RDF.rb 2.0 was released this spring with support for transaction scopes. To make good on the promise of this interface, 2.0.0 also ships with a fully serializable main memory quadstore. We achieve this through the use of persistent Hash Array Mapped Tries, implemented in pure Ruby by the excellent Hamster gem.

While our new implementation theoretically improves the concurrency story for RDF.rb, it isn’t thread safe. The underlying data representation may be purely functional, but the Repository itself is swimming in shared mutable state. Specifically, we have the potential for a data race during execution of code like @data = data; and, more generally, for race conditions wherever our changes depend on previous reads. Notably, this affects #transaction, as demonstrated in the following snippet:Running this in your environment is may yield different results.

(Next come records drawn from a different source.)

Lemma take_block_again a size h r h1 :
  0 ≤ size → size + 24 < 2 ^ 32 →
  run (take_block_prog a size) h = Some (r, h1) → run (take_block_prog a size) h1 = Some (r, h1).
Proof.
  intros H0 H24. set (m := (sz ← Kmalloc.load_size a;
    _ ← when (u32 (size + Kmalloc.HEADER_SIZE + 8) <=? sz) (Kmalloc.split_block a size);
    _ ← Kmalloc.store_free a false; mret (u32 (a + Kmalloc.HEADER_SIZE))) : M Kmalloc.heap Z).
  assert (implements (take_block_prog a size) m) as Himp.
  { unfold take_block_prog, m, when. pose proof split_block_implements. impl. }
  rewrite !Himp. unfold m. unfold mbind, M_bind.
  destruct (Kmalloc.load_size a h) as [[sz h']|] eqn:El; [|done]. apply load32_same in El as (-> & Hin & ->).
  replace (u32 (size + Kmalloc.HEADER_SIZE + 8)) with (size + 24).
  2:{ change Kmalloc.HEADER_SIZE with 16. rewrite u32_small; lia. }
  destruct (when _ _ h) as [[[] h2]|] eqn:Ew; [|done].
  assert ((size + 24 <=? getw (Kmalloc.mem h2) (a + Kmalloc.off_size)) = false) as Hno.
  { unfold Kmalloc.off_size in *. rewrite Z.add_0_r in *. unfold when in Ew.
    destruct (size + 24 <=? getw (Kmalloc.mem h) a) eqn:Hle.
    - rewrite (split_size _ _ _ _ _ Ew). apply Z.leb_gt. lia.
    - by injection Ew as <-. }
  destruct (Kmalloc.store_free a false h2) as [[[] h3]|] eqn:Es; [|done]. intros [= <- <-].
  unfold Kmalloc.load_size, Kmalloc.load32. rewrite Hin. unfold gets. 
  rewrite Z.add_0_r, (store_free_size _ _ _ _ Es). rewrite Z.add_0_r in Hno. rewrite Hno. cbn [when].
  unfold mret, M_ret. by rewrite (store_free_again _ _ _ _ Es).
Qed.

(** A block that fits lies in the heap. *)
Lemma first_fit_small m a size bs p bs' :
  Kmalloc.seg m a bs → Kmalloc.heap_start ≤ a → a `mod` 8 = 0 →
  Kmalloc.first_fit a size bs = Some (p, bs') → size ≤ Kmalloc.heap_end.
Proof.
  revert a p bs'. induction bs as [|[sz fr] rest IH]; intros a p bs' Hseg Ha Hal; cbn [Kmalloc.first_fit]; [done|].
  destruct (Kmalloc.seg_cons _ _ _ _ _ Hseg Ha Hal) as (_ & Hsz & _ & Hend & Ha' & Hal' & Hrest).
  destruct (fr && (size <=? sz)) eqn:Hok.
  - apply andb_true_iff in Hok as [_ Hle%Z.leb_le]. intros _. unfold Kmalloc.heap_start in *. lia.
  - destruct (Kmalloc.first_fit _ size rest) as [[q rest']|] eqn:Hf; [|done]. intros _.
    exact (IH _ _ _ Hrest Ha' Hal' Hf).
Qed.

(** C15. [kmalloc] is not safe to interleave with itself, in any heap in which it has a
    block to give: two tasks that ask for the same size can both be given the block [r]
    that one call returns, when the first is preempted between finding the block free
    and marking it used; the heap is as after one call. *)
Theorem kmalloc_race h bs size r h1 :
  Kmalloc.heap_rep h bs → 0 ≤ size < 2 ^ 32 → Kmalloc.kmalloc size h = Some (r, h1) → r ≠ Kmalloc.NULL →
  rtc two (h, kmalloc_prog size, kmalloc_prog size) (h1, Done r, Done r).
Proof.
  intros Hrep Hsize Hk Hr. pose proof (Kmalloc.ALIGN8_spec size Hsize) as (H0 & _).
  assert (Kmalloc.ALIGN8 size ≤ Kmalloc.heap_end) as Hfit.
  { pose proof (Kmalloc.kmalloc_spec size h bs Hrep Hsize) as Hwp. unfold wp in Hwp. rewrite Hk in Hwp.
    destruct Hwp as [_ Hwp]. unfold Kmalloc.spec_kmalloc in Hwp. case_decide; [by destruct Hwp|].
    destruct (Kmalloc.first_fit _ _ bs) as [[p bs']|] eqn:Hf; [|by destruct Hwp].
    by eapply (first_fit_small (Kmalloc.mem h)); [apply Hrep|..|exact Hf]. }
  rewrite <- kmalloc_implements in Hk. pose proof Hk as Hk'. unfold kmalloc_prog in Hk'.
  destruct (size =? 0) eqn:Ez. { by injection Hk' as <- _. }
  destruct (kmalloc_stops _ _ _ _ _ _ Hk' Hr) as (a & Hs & Ht).
  etrans; [apply solo_first; etrans; [|exact Hs]|].
  { unfold kmalloc_prog. rewrite Ez. by apply (bind_solo (call LoadHead) h (Kmalloc.head h) h). }
  etrans; [exact (solo_second _ _ _ _ _ (run_solo _ _ _ _ Hk))|].
  apply solo_first, run_solo. apply (take_block_again _ _ h); [done| |done].
  unfold Kmalloc.heap_end, Kmalloc.heap_start in Hfit. lia.
Qed.

(** 100 bytes of the heap as [kmalloc_init] leaves it. *)
Lemma kmalloc_race_witness :
  rtc two (Kmalloc.boot_heap, kmalloc_prog 100, kmalloc_prog 100)
    (Kmalloc.one_block_heap, Done (Kmalloc.heap_start + 16), Done (Kmalloc.heap_start + 16)).
Proof.
  apply (kmalloc_race Kmalloc.boot_heap _ 100 _ _ Kmalloc.boot_heap_rep); [lia|vm_compute; reflexivity|done].
Defined.

(** *** [physical_alloc_page] against itself *)

(** The search stops at a free page, before it has changed anything. *)
Lemma search_stops l s F r s1 :
  Physical.bm_rep (Physical.pageBitMap s) F → (∀ q, q ∈ l → 0 ≤ q < Physical.PHYSICAL_PAGE_COUNT) →
  run (alloc_loop_prog l) s = Some (r, s1) → r ≠ 0 →
  ∃ page, page ∈ F ∧ rtc solo (s, alloc_loop_prog l) (s, take_page_prog page) ∧
    run (take_page_prog page) s = Some (r, s1).
Proof.
  intros Hrep. induction l as [|page l IH]; cbn [alloc_loop_prog]; intros Hl Hrun Hr.
  { by injection Hrun as <-. }
  rewrite run_bind, is_used_implements in Hrun.
  destruct (proj1 (wp_inv _ _ _) (Physical.is_used_spec s F page Hrep (Hl page ltac:(by left)))) as (u & ? & Eu & -> & ->).
  pose proof (bind_solo _ _ _ _ (λ u, if negb u then take_page_prog page else alloc_loop_prog l)
    (eq_trans (is_used_implements page s) Eu)) as Hsolo.
  rewrite Eu in Hrun. case_bool_decide as Hin; cbn [negb] in *.
  - destruct (IH ltac:(intros q Hq; apply Hl; by right) Hrun Hr) as (page' & Hp & Hs & Ht).
    exists page'. split; [done|]. split; [|done]. by etrans.
  - exists page. split; [|by split]. destruct (decide (page ∈ F)); [done|]. by exfalso.
Qed.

You may even see expected results. Nevertheless, trust me, this code is not safe.

require 'rdf'
repo = RDF::Repository.new

threads = []
err_count = 0

# make 10 threads, processing 1000 transactions each
10.times do |n|
  threads << Thread.new do
    1_000.times do |i|
      begin
        repo.transaction(mutable: true) do
          # insert a unique statement for each transaction
          insert RDF::Statement("thread_#{n}".to_sym,
                                RDF::URI('http://example.com/num'),
                                i)
        end
      rescue RDF::Transaction::TransactionError
        # count up the statements that fail in execution
        err_count += 1
      end
    end
  end
end

threads.each(&:join)

# not even close to 10_000!
repo.count + err_count # => 5587

The good news is that races are reasonably isolated. Because we have persistence at the data structure level, the only shared object we mutate is the @data variable itself, changing which object it points to. Any dreams of perfectly asynchronous concurrency are dashed by these reassignments, but to get thread safety we only need to synchronize the assignments themselves. For transactions, this means #execute; in place of the repo.transaction block above, we have:

# ...
begin
  tx = repo.transaction(mutable: true)
  tx.insert RDF::Statement("thread_#{n}".to_sym,
                           RDF::URI('http://example.com/num'),
                           i)
  mutex.synchronize { tx.execute }
rescue RDF::Transaction::TransactionError
# ...

As an implementation-specific solution, this leaves something to be desired. A better approach is to build locks directly into the transaction (a proof of concept branch for this already exists). However, it’s not immediately clear that the trade-offs here are good. The synchronization overhead is a factor, even for single-threaded transactions. For multi-threaded cases, we’ll deliver on our promise of serializable transactions, but it’s not obvious that the concurrency will manifest any performance boost. It’s equally likely that we’ll just have more failed transactions. More work—and especially rigorous benchmarking—is needed.

In the end, I suspect that giving more thought to thread safety needs in general will uncover better options.